AntBot is still in development, but the team is already collaborating with car companies to incorporate these navigation techniques into existing systems. Eventually, the hope is that these tools will complement the deficits of GPS and other methods, and even help steer autonomous vehicles.
And AntBot itself could eventually be put to work. Clocking in at just five pounds total, the robot traipses across terrain like a sturdy, six-legged spider. AntBot’s wheel-free design means it might do well on rough or rugged surfaces—places that other robots or humans are unable to access. That could really come in handy in the wake of natural disasters, says Xinyan Deng, a mechanical engineer and roboticist at Purdue University who was not involved in the study.
Before any of that happens, though, there are a few kinks to work out. At the moment, AntBot isn’t sensitive enough to low levels of light to be functional when the sun sets (desert ants, too, are less active at night). And AntBot isn’t yet equipped with collision avoidance technology—something that’ll need to be addressed before it gets anywhere near a self-driving car.
What’s more, the robot’s maximum range of travel is still only a few dozen feet; for AntBot to measure up to the navigational superpowers of its namesake, it would need to successfully traverse a few hundred miles—close to the distance between New York City and Washington, D.C., says study author Julien Dupeyroux of Aix-Marseille University. In other words, AntBot still has a ways to go.

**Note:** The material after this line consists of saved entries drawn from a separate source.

(** [os.path.dirname(os.path.abspath(__file__))]: where the script is
    installed. *)
Context (script_dir : string).

Definition DST : string :=
  os_path_join script_dir [".."; "public"; "assets"].

Definition ensure_dir (path : string) : M unit := os_makedirs path.

Definition wall_src_path (src_file : string) : string :=
  os_path_join SRC ["w3d_textures_fix"; src_file].

Definition wall_dst_path (dst_file : string) : string :=
  os_path_join DST ["walls"; dst_file].

Definition convert_wall (src_file dst_file : string) : M bool :=
  let src_path := wall_src_path src_file in
  let dst_path := wall_dst_path dst_file in
  found ← os_path_exists src_path;
  if negb found then
    print ("  SKIP (not found): " +:+ src_path);;
    mret false
  else
    src ← Image_open src_path;
    let img := convert_RGBA src in
    Image_save img dst_path;;
    print ("  OK " +:+ src_file +:+ " -> " +:+ dst_file);;
    mret true.

Definition convert_enemy (src_path dst_path : string) : M bool :=
  found ← os_path_exists src_path;
  if negb found then
    print ("  SKIP (not found): " +:+ src_path);;
    mret false
  else
    src ← Image_open src_path;
    let img := convert_RGBA src in
    img ← lift_result (colorkey img);
    Image_save img dst_path;;
    mret true.

(** Lines 95-96. *)
Definition enemy_src_path (prefix frame : string) : string :=
  os_path_join SRC ["w3d_enemies_fix"; enemy_src_file prefix frame].

Definition enemy_out_dir (dirname : string) : string :=
  os_path_join DST ["enemies"; dirname].

Definition enemy_dst_path (out_dir frame : string) : string :=
  os_path_join out_dir [enemy_dst_file frame].

(** Lines 77-79: the loop over [WALL_MAP.items()]. *)
Definition wall_loop (items : list (string * string)) (wall_count : nat)
    : M nat :=
  for_eachM items
    (λ (wall_count : nat) '(src_file, dst_file),
       ok ← convert_wall src_file dst_file;
       mret (if ok : bool then wall_count + 1 else wall_count))
    wall_count.

(** Lines 88-98: the loop over one category's frames. *)
Definition frame_loop (prefix out_dir : string) (frames : list string)
    (enemy_count : nat) : M nat :=
  for_eachM frames
    (λ (enemy_count : nat) frame,
       let src_path := enemy_src_path prefix frame in
       let dst_path := enemy_dst_path out_dir frame in
       ok ← convert_enemy src_path dst_path;
       mret (if ok : bool then enemy_count + 1 else enemy_count))
    enemy_count.

(** Lines 85-99: the loop over [ENEMIES]. *)
Definition enemy_loop (enemies : list (string * string * list string))
    (enemy_count : nat) : M nat :=
  for_eachM enemies
    (λ (enemy_count : nat) '(prefix, dirname, frames),
       let out_dir := enemy_out_dir dirname in
       ensure_dir out_dir;;
       enemy_count ← frame_loop prefix out_dir frames enemy_count;
       print ("  OK " +:+ prefix +:+ ": " +:+ str_of_nat (length frames)
              +:+ " frames -> " +:+ dirname +:+ "/");;
       mret enemy_count)
    enemy_count.

(** Lines 73-80. *)
Definition convert_walls : M nat :=
  print "Converting wall textures...";;
  ensure_dir (os_path_join DST ["walls"]);;
  wall_count ← wall_loop WALL_MAP 0;
  print ("  " +:+ str_of_nat wall_count +:+ " wall textures converted."
         +:+ newline);;
  mret wall_count.

(** Lines 82-100. *)
Definition convert_enemies : M nat :=
  print "Converting enemy sprites...";;
  enemy_count ← enemy_loop ENEMIES 0;
  print ("  " +:+ str_of_nat enemy_count +:+ " enemy sprites converted."
         +:+ newline);;
  mret enemy_count.

Definition done_line (wall_count enemy_count : nat) : string :=
  "=== Done: " +:+ str_of_nat wall_count +:+ " walls, "
  +:+ str_of_nat enemy_count +:+ " enemies ===".

(** [main()]; the two counters it reports are returned as well. *)
Definition main : M (nat * nat) :=
  print ("=== Wolf3D BMP -> PNG Converter ===" +:+ newline);;
  wall_count ← convert_walls;
  enemy_count ← convert_enemies;
  print (done_line wall_count enemy_count);;
  mret (wall_count, enemy_count).

End converter.

(** ** Reading a run's trace *)

Definition is_save (e : event) : bool :=
  match e with
  | ESave _ => true
  | _ => false
  end.

(** How many files a stretch of a run wrote. *)
Definition count_saves (t : list event) : nat := length (filter is_save t).

(** Every file written in [t] lies directly in the directory [d]: its
    path is [d] joined with a file name, and [d] is its
    [os.path.dirname]. *)
Definition saves_within (d : string) (t : list event) : Prop :=
  ∀ p, ESave p ∈ t →
    ∃ f, p = os_path_join d [f] ∧ os_path_dirname p = d.

(** No file is written before the directory it lies in, its
    [os.path.dirname], was ensured. *)
Definition dirs_precede_saves (t : list event) : Prop :=
  ∀ t1 p t2, t = t1 ++ ESave p :: t2 →
    EMakedirs (os_path_dirname p) ∈ t1.

(** [w'] is reached from [w] by the events [t]: the trace grows by [t],
    directories stay directories, and every directory ensured in [t]
    exists at the end. *)
Definition run (w w' : world) (t : list event) : Prop :=
  trace w' = trace w ++ t ∧
  (∀ p, fs w !! p = Some Dir → fs w' !! p = Some Dir) ∧
  (∀ d, EMakedirs d ∈ t → fs w' !! d = Some Dir).

(** Every file written in [t] lies directly in one of the directories
    [ds]. *)
Definition saves_among (ds : list string) (t : list event) : Prop :=
  ∀ p, ESave p ∈ t →
    ∃ d f, d ∈ ds ∧ p = os_path_join d [f] ∧ os_path_dirname p = d.

(** The five output directories of a run. *)
Definition walls_dir (script_dir : string) : string :=
  os_path_join (DST script_dir) ["walls"].

(** The directory that holds the categories' output directories. *)
Definition enemies_dir (script_dir : string) : string :=
  os_path_join (DST script_dir) ["enemies"].

Definition enemy_dirs (script_dir : string)
    (enemies : list (string * string * list string)) : list string :=
  (λ e, enemy_out_dir script_dir e.1.2) <$> enemies.

Definition output_dirs (script_dir : string) : list string :=
  walls_dir script_dir :: enemy_dirs script_dir ENEMIES.

(** Every source path the batch looks for. *)
Definition source_paths : list string :=
  ((λ e, wall_src_path e.1) <$> WALL_MAP)
  ++ (ENEMIES ≫= λ e, enemy_src_path e.1.1 <$> e.2).

(** Every directory a run may create: the output directories and the
    directories above them. *)
Definition made_dirs (script_dir : string) : list string :=
  output_dirs script_dir ≫= λ d, d :: ancestors d.




(** The number of frames of a list of categories. *)
Definition frame_total (enemies : list (string * string * list string))
    : nat :=
  sum_list ((λ e, length e.2) <$> enemies).

(** The value a run returns if it finishes, the exception it raises if it
    does not. *)
Definition returned {A : Type} (o : outcome A) : option A :=
  match o with
  | Done a _ => Some a
  | Abort _ _ => None
  end.


(** The world a run ends in, finished or aborted. *)
Definition final_world {A : Type} (m : M A) (w : world) : world :=
  match m w with
  | Done _ w' | Abort _ w' => w'
  end.




(** ** What a run will do, read off the file system it starts in *)

(** What one step of the batch does: skip a missing source, convert a
    source to the image it writes, ensure a directory, or raise. *)
Inductive verdict : Type :=
  | Skips
  | Converts (img : image)
  | Ensures
  | Fails (e : exn).

(** [ensure_dir(d)] in [w]. *)
Definition dir_verdict (w : world) (d : string) : verdict :=
  if existsb (λ a, is_regular (fs w !! a)) (ancestors d)
  then Fails NotADirectoryError
  else if is_regular (fs w !! d) then Fails FileExistsError
  else Ensures.

(** [convert_wall(src_file, dst_file)] in [w]. *)
Definition wall_verdict (script_dir : string) (w : world)
    (src_file dst_file : string) : verdict :=
  match fs w !! wall_src_path src_file with
  | None => Skips
  | Some Dir => Fails IsADirectoryError
  | Some (File Undecodable) => Fails UnidentifiedImageError
  | Some (File (Picture s)) =>
      match fs w !! wall_dst_path script_dir dst_file with
      | Some Dir => Fails IsADirectoryError
      | _ => Converts (convert_RGBA s)
      end
  end.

In the meantime, Deng says she’s already impressed with the robot’s capabilities. And while the technology was initially motivated by a biological phenomenon, Deng is enthusiastic about the possibility of this relationship becoming bidirectional. “There could be dual objectives,” she says. “The robot has a new sensing design, but on the other hand, it could provide biologists with a platform to decode how locomotion works in ants.”
And ultimately, this goes to show just how powerful biological solutions can be, Deng says. Despite only having a few thousand neurons in their brains (compared to the billions in ours), desert ants work navigational wonders that humans have yet to fully achieve.
“A lot of robotics applications rely on a lot of complicated sensors and machine learning,” Gruev says. “But we can take inspiration from these little ants and see how they accomplish simple navigational tasks with limited computational ability. You don’t need sophistication and complexity if you take a step back and think outside the box.”